# Webscraping Functions
All the webscraping takes place in this code block. Webscraping is being done by Newspaper3k. Webscrapping errors are generated when the article does not contain enough words to avoid the wrong text such as ads and article previews. Also errors on articles that contain repeated phrases (in the case that the article blocks webscraping and we get repeated error messages), and any known social media platforms.

In [2]:
def most_repeated_phrase_count(text):
    """
    Taking in a webscraped text, finds all of the phrases in an article and makes a count of the repeated phrases. Returns
    the count of the most repeated phrase in an article.
    """
    # Split the text into phrases (e.g., sentences)
    phrases = re.split(r'\.', text)

    # Remove leading and trailing spaces from each phrase
    phrases = [phrase.strip() for phrase in phrases if phrase.strip()]

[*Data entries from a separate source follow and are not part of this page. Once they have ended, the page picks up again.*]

(** * RedisManager: distributed locks, cache and concurrency counters

    A shallow embedding of [src/core/redis_manager.py] and of
    [src/services/redis_lock.py].

    The manager routes every operation either to a remote Redis server
    ([_client] is set) or to in-process dictionaries (the fallback).  The
    embedding threads one [World] through every call: the manager object,
    the imported configuration, the event-loop clock, the coroutines the
    event loop still has to resume, and the remote server.

    Conventions.
    - All instants and durations of the clock are whole milliseconds in [Z];
      [asyncio.sleep(0.1)] is [100].  [timeout] and [ex] are seconds, as in
      the source, and are multiplied by [1000] where they meet the clock;
      [wait_timeout] (a float number of seconds in the source) is given in
      milliseconds.
    - Code between two [await]s runs atomically (asyncio is cooperative);
      a command sent to the remote server is one atomic step at one
      instant, a method that sends two commands is suspended between them,
      and a coroutine handed to [asyncio.create_task] starts its sleep at
      the instant it is created.
    - The event loop may resume any coroutine that can run; the clock
      advances only when none can (a sleep ends on time).
    - The remote server is not part of the repository.  It is modelled by
      the commands the manager sends ([SET], [GET], [DEL], [EXISTS],
      [INCR], [DECR], the release script), on a keyspace with absolute
      expiry deadlines; [INCR] and [DECR] count in signed 64-bit integers.
      A call made while [link] is down raises [ConnectionError] and reaches
      no command. *)

From Stdlib Require Import ZArith String Ascii List Lia Bool.
From Stdlib Require Import DecimalString DecimalZ.
From stdpp Require Import base option gmap strings list.

Open Scope Z_scope.

(** ** Python values, exceptions, outcomes *)

(** The values that flow through the manager: [None], [str], [int], [bool]. *)
Inductive pyval :=
| PNone
| PStr (s : string)
| PInt (z : Z)
| PBool (b : bool).

#[global] Instance pyval_eq_dec : EqDecision pyval.
Proof. solve_decision. Defined.

Inductive exn :=
| ConnectionError
| ResponseError
| ImportError
| TypeError
| ValueError
| AttributeError.

(** What running a piece of a coroutine up to its next suspension gives:
    a value, an exception, or [Blocked] when the coroutine stands at
    [async with self._local_lock] while another coroutine holds that guard
    (it has then done nothing yet). *)
Inductive outcome (A : Type) :=
| Returned (a : A)
| Raised (e : exn)
| Blocked.
Arguments Returned {A} a.
Arguments Raised {A} e.
Arguments Blocked {A}.

(** [str(n)] of a Python int, as an f-string formats it and as Redis
    stores a counter. *)
Definition str_of_int (z : Z) : string := NilZero.string_of_int (Z.to_int z).

(** The integer of a decimal numeral, with [-] before it or not. *)
Definition int_of_str (s : string) : option Z :=
  Z.of_int <$> NilZero.int_of_string s.

(** [int(s)] of a Python [str] of ASCII characters; [None] stands for
    [ValueError].  Python strips white space around the numeral, takes a
    sign, and takes single underscores between digits.  (The interpreter's
    limit on the number of digits, 4300 by default, is not modelled.) *)
Definition is_space (a : ascii) : bool :=
  let n := nat_of_ascii a in ((9 <=? n) && (n <=? 13) || (n =? 32))%nat.

Definition is_digit (a : ascii) : bool :=
  let n := nat_of_ascii a in ((48 <=? n) && (n <=? 57))%nat.

Fixpoint lstrip (s : string) : string :=
  match s with
  | String a s' => if is_space a then lstrip s' else s
  | EmptyString => EmptyString
  end.

Fixpoint rstrip (s : string) : string :=
  match s with
  | EmptyString => EmptyString
  | String a s' =>
      match rstrip s' with
      | EmptyString => if is_space a then EmptyString else String a EmptyString
      | r => String a r
      end
  end.

(** The digits of a numeral without its underscores; [after_digit] says
    whether the character before was a digit. *)
Fixpoint digits (after_digit : bool) (s : string) : option string :=
  match s with
  | EmptyString => if after_digit then Some EmptyString else None
  | String a s' =>
      if is_digit a then String a <$> digits true s'
      else if Ascii.eqb a "_" && after_digit then digits false s'
      else None
  end.

Definition py_int (s : string) : option Z :=
  match rstrip (lstrip s) with
  | EmptyString => None
  | String a r =>
      if Ascii.eqb a "-" then ds ← digits false r; Z.opp <$> int_of_str ds
      else if Ascii.eqb a "+" then ds ← digits false r; int_of_str ds
      else ds ← digits false (String a r); int_of_str ds
  end.

(** A string of decimal digits. *)
Fixpoint all_digits (s : string) : bool :=
  match s with
  | EmptyString => true
  | String a s => is_digit a && all_digits s
  end.

(** [x or d] for an optional number: [None] and [0] are falsy. *)
Definition py_or (x : option Z) (d : Z) : Z :=
  match x with
  | Some v => if v =? 0 then d else v
  | None => d
  end.

(** ** The imported configuration object ([from .config import config]) *)

Record Config := {
  redis_enabled : bool;
  redis_host : string;
  redis_port : Z;
  redis_password : string;
  redis_db : Z;
  redis_lock_timeout : Z
}.

(** ** The remote server *)

(** The handle [redis.Redis(host=..., port=..., password=..., db=...)]. *)
Record Redis := {
  host : string;
  port : Z;
  password : option string;
  db : Z
}.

    # Count the occurrences of each phrase using Counter
    phrase_counts = Counter(phrases)

    if not phrase_counts:
        return 0

    # Find the most common phrase and its count
    most_common_phrase, count = phrase_counts.most_common(1)[0]
    
    return count


def filter_scrape_data(text, url):
    """
    Taking in an article text, this performs word counting and repeated phrase counting on the text. If either word count
    or repeated phrases do not fit within our filter settings, it returns False and prints some error statements.

    If both of our filters pass, we return True to show that it passed this filter.
    """
    strLength = np.char.count(text, ' ') + 1
    if strLength < word_count_filter or most_repeated_phrase_count(text) >= repeated_phrase_filter:
        print("Webscraping failed: Word Count or Repeated Phrase")
        print(url)
        print("Word count: " , strLength)
        print("Repeated phrases: ", most_repeated_phrase_count(text))
        print("\n")
        return False
    return True


def filter_social(url):
    """
    Taking in a single url, checks if the url is from a known social media website using our social_starts_with social media
    url list (found in main pipeline settings). If the URL is from any of the social media websites, return False to indicate
    the webscraping failed and prints some error statements.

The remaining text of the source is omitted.